I tried using this on a database I'm using to store a lot of raw JSON objects, which I then have a view that uses SQLite's JSON support to extract the contents for querying. I originally had a few indexes on JSON expressions (something like CREATE INDEX idx_data_uuid ON data(json_extract(body, '$.data.uuid'))). SQLite's query planner uses this index even when querying from the view, but after compressing the data, there's no more obvious way to create indexes like this since you can't create indexes on views.

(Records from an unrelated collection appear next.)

(** What a run that returns has visited: the primaries of the elements it
    started from, and those the log reports as resolved. *)
Lemma loop_visited (fuel : nat) :
  forall st st',
    loop fuel st = Returned st' ->
    targets st' = []
    /\ visited st' = visited st ∪ list_to_set (omap primary_of (targets st))
    /\ (visited st = list_to_set (resolved (log st)) ->
        visited st' = list_to_set (resolved (log st'))).
Proof.
  assert (Hstop : forall st st', pop st = None -> Returned st = Returned st' ->
            targets st' = []
            /\ visited st' = visited st ∪ list_to_set (omap primary_of (targets st))
            /\ (visited st = list_to_set (resolved (log st)) ->
                visited st' = list_to_set (resolved (log st')))).
  { intros st st' Hpop [= <-]. apply pop_None in Hpop. rewrite Hpop. simpl.
    split; [reflexivity|]. split; [set_solver | auto]. }
  induction fuel as [|fuel IH]; intros st st'; simpl.
  - destruct (pop st) as [[popped rest]|] eqn:Hpop; [discriminate|].
    by apply Hstop.
  - destruct (pop st) as [[popped rest]|] eqn:Hpop; [|by apply Hstop].
    destruct (body st popped rest) as [st1|e made|] eqn:Hb; [|discriminate..].
    intros Hrun. destruct (IH _ _ Hrun) as (Hnil & Hvis & Hlog).
    split; [exact Hnil|].
    apply pop_perm in Hpop.
    assert (Hprim : omap primary_of (targets st1) = omap primary_of rest
                    /\ exists target, primary_of popped = Some target
                         /\ visited st1 = {[target]} ∪ visited st
                         /\ resolved (log st1) = target :: resolved (log st)).
    { clear Hrun Hnil Hvis Hlog IH.
      destruct (body_resolved _ _ _ _ Hb) as (target & Hprim & Hres).
      apply body_Returned in Hb
        as (target' & failover & key & addr & services & Hu & _ & _ & Hv & _ & Hdisc).
      assert (target' = target) as ->
        by (unfold primary_of in Hprim; rewrite Hu in Hprim; congruence).
      split; [|eauto].
      destruct (probe_at (calls st) addr) as [l|msg]; [|by rewrite Hdisc].
      apply discover_app in Hdisc as (extra & -> & Hex).
      by rewrite omap_app, (primaries_discovered _ Hex), app_nil_r. }
    destruct Hprim as (Hp1 & target & Hp2 & Hv1 & Hl1).
    split.
    + rewrite Hvis, Hp1, Hv1.
      assert (Hset : list_to_set (omap primary_of (targets st))
                     =@{gset string} {[target]} ∪ list_to_set (omap primary_of rest)).
      { apply set_eq. intros x. rewrite elem_of_union, elem_of_singleton.
        rewrite !elem_of_list_to_set, !list_elem_of_omap.
        split.
        - intros (t & Ht & Hx). rewrite Hpop in Ht.
          apply elem_of_cons in Ht as [-> | Ht]; [left; congruence | right; eauto].
        - intros [-> | (t & Ht & Hx)].
          + exists popped. split; [rewrite Hpop; by apply elem_of_cons; left | exact Hp2].
          + exists t. split; [rewrite Hpop; by apply elem_of_cons; right | exact Hx]. }
      rewrite Hset. set_solver.
    + intros Hinit. apply Hlog. rewrite Hv1, Hl1, Hinit. reflexivity.
Qed.

(** The bound on the turns: for every finite frontier, every pop order and
    every behaviour of the probes, the loop ends after at most one turn more
    than there are elements that can be unpacked: it returns or it leaves
    with an exception, and a larger bound gives the same outcome.  When it
    returns, the frontier is empty and [visited] holds exactly the addresses
    the run reported as popped and resolved, which are the primaries of the
    elements it was given.  A run in which an address is discovered never
    returns ([discovery_never_returns] below). *)
Theorem resolve_targets_terminates (fuel : nat) (frontier : list target) :
  pending frontier < fuel ->
  resolve_targets check_port_usage check_unix_socket_usage get_systemctl_service
    pop_index fuel frontier <> OutOfFuel
  /\ (forall fuel', fuel <= fuel' ->
        resolve_targets check_port_usage check_unix_socket_usage get_systemctl_service
          pop_index fuel' frontier
        = resolve_targets check_port_usage check_unix_socket_usage get_systemctl_service
            pop_index fuel frontier)
  /\ forall st,
       resolve_targets check_port_usage check_unix_socket_usage get_systemctl_service
         pop_index fuel frontier = Returned st ->
       targets st = []
       /\ visited st = list_to_set (resolved (log st))
       /\ visited st = list_to_set (omap primary_of frontier).
Proof.
  intros Hlt. unfold resolve_targets. split; [by apply loop_terminates|].
  split; [intros fuel' Hle; apply loop_more_fuel; [by apply loop_terminates | exact Hle]|].
  intros st Hrun. apply loop_visited in Hrun as (Hnil & Hvis & Hlog).
  split; [exact Hnil|]. split; [by apply Hlog|].
  rewrite Hvis. simpl. set_solver.
Qed.


(** Once a turn has put a discovered address into the frontier, the run
    cannot return a result map any more. *)
Lemma discovery_never_returns (st st' : state) (popped d : target) (rest : list target) :
  body st popped rest = Returned st' ->
  d ∈ targets st' -> d ∉ rest ->
  forall fuel st_end, loop fuel st' <> Returned st_end.
Proof.
  intros Hb Hd Hrest fuel st_end.
  apply body_frontier in Hb as (extra & Heq & Hex).
  rewrite Heq in Hd. apply elem_of_app in Hd as [Hd | Hd]; [contradiction|].
  rewrite Forall_forall in Hex.
  destruct (discovered_not_unpackable d (Hex d Hd)) as [Hu _].
  apply (loop_stuck fuel st' d); [|exact Hu].
  rewrite Heq. apply elem_of_app. by right.
Qed.

(** ** Service lookups *)

(** The [for entry in usage_info] loop keeps the set of cached identifiers
    equal to the identifiers that were looked up, each looked up once. *)
Lemma lookups_cached (u : usage) (processed processed' services : gset string)
    (made made' : list call) :
  lookups u processed made = (services, processed', made') ->
  processed = list_to_set (service_pids made) ->
  NoDup (service_pids made) ->
  processed' = list_to_set (service_pids made') /\ NoDup (service_pids made').
Proof.
  unfold lookup_services. destruct u as [l|msg]; [|intros [= _ <- <-]; auto].
  generalize (∅ : gset string) as acc.
  revert processed made.
  induction l as [|e l IH]; intros processed made acc; simpl.
  - intros [= _ <- <-]. auto.
  - destruct e as [pid|d]; [|apply IH].
    destruct (PyStr.truthy pid && bool_decide (pid ∉ processed)) eqn:Hc; [|apply IH].
    intros Hf Hp Hn. eapply IH; [exact Hf | |]; simpl.
    + rewrite Hp. reflexivity.
    + apply andb_true_iff in Hc as [_ Hc]. apply bool_decide_eq_true in Hc.
      constructor; [|exact Hn]. rewrite Hp in Hc. by rewrite elem_of_list_to_set in Hc.
Qed.

Lemma body_cached (st : state) (popped : target) (rest : list target) :
  processed_pids st = list_to_set (service_pids (calls st)) ->
  NoDup (service_pids (calls st)) ->
  NoDup (service_pids (calls_of (body st popped rest)))
  /\ match body st popped rest with
     | Returned st' => processed_pids st' = list_to_set (service_pids (calls st'))
     | _ => True
     end.
Proof.
  intros Hp Hn. unfold loop_body.
  destruct (unpack popped) as [e|[[target|] failover]]; try by auto.
  destruct (locate target) as [e|[key addr]]; [by auto|].
  destruct (lookups _ _ _) as [[services processed'] made] eqn:Hl.
  apply lookups_cached in Hl as [Hp' Hn'];
    [|by destruct addr | by destruct addr].
  destruct (probe_at (calls st) addr) as [l|msg]; [|by auto].
  destruct (discover l _ rest); by auto.
Qed.

Lemma loop_cached (fuel : nat) :
  forall st,
    processed_pids st = list_to_set (service_pids (calls st)) ->
    NoDup (service_pids (calls st)) ->
    NoDup (service_pids (calls_of (loop fuel st)))
    /\ match loop fuel st with
       | Returned st' => processed_pids st' = list_to_set (service_pids (calls st'))
       | _ => True
       end.
Proof.
  induction fuel as [|fuel IH]; intros st Hp Hn; simpl.
  - destruct (pop st) as [[popped rest]|]; simpl; [split; [constructor | exact I] | auto].
  - destruct (pop st) as [[popped rest]|]; [|by auto].
    pose proof (body_cached st popped rest Hp Hn) as [Hn' Hp'].
    destruct (body st popped rest) as [st1|e made|]; [by apply IH | by auto..].
Qed.

(** C6: in one run, whatever the probes report and however often a process
    identifier comes back, [get_systemctl_service] is called at most once
    for it; this holds for the calls made up to an exception as well.  When
    the run returns, the cached identifiers are exactly those that were
    looked up, whatever string the lookup gave. *)
Theorem service_lookup_at_most_once (fuel : nat) (frontier : list target) :
  NoDup (service_pids (calls_of
    (resolve_targets check_port_usage check_unix_socket_usage get_systemctl_service
       pop_index fuel frontier)))
  /\ match resolve_targets check_port_usage check_unix_socket_usage
             get_systemctl_service pop_index fuel frontier with
     | Returned st => processed_pids st = list_to_set (service_pids (calls st))
     | _ => True
     end.
Proof.
  unfold resolve_targets. apply loop_cached; simpl; [reflexivity | constructor].
Qed.

(** ** Failover pairs *)

Lemma lookups_calls (u : usage) (processed : gset string) (made : list call) :
  exists pids,
    (lookups u processed made).2 = ((CallService <$> pids) ++ made)%list.
Proof.
  unfold lookup_services. destruct u as [l|msg]; [|by exists []].
  generalize (∅ : gset string) as acc. revert processed made.
  induction l as [|e l IH]; intros processed made acc; simpl; [by exists []|].
  destruct e as [pid|d]; [|apply IH].
  destruct (PyStr.truthy pid && bool_decide (pid ∉ processed)); [|apply IH].
  destruct (IH ({[pid]} ∪ processed) (CallService pid :: made)
              ({[get_systemctl_service made pid]} ∪ acc)) as [pids ->].
  exists (pids ++ [pid])%list. rewrite fmap_app, <- app_assoc. reflexivity.
Qed.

I tried creating an index like _data_zstd(json_extract(zstd_decompress_col(body, 1, _body_dict, true), '$.data.uuid')), but SQLite's query planner won't select this when querying from a view. I can make it use the index by replacing my data_view.uuid with the literal json_extract(zstd_decompress_col(body, 1, _body_dict, true), '$.data.uuid') in the SELECT statement, but that kind of defeats the purpose of the view

I see proper index support is on the "Future Work" section, so I assume there may not be any way to do this currently, but I wonder if you have any hints or experience with being able to coerce the query planner into using an index like the one above, since I believe it "should" be possible in theory.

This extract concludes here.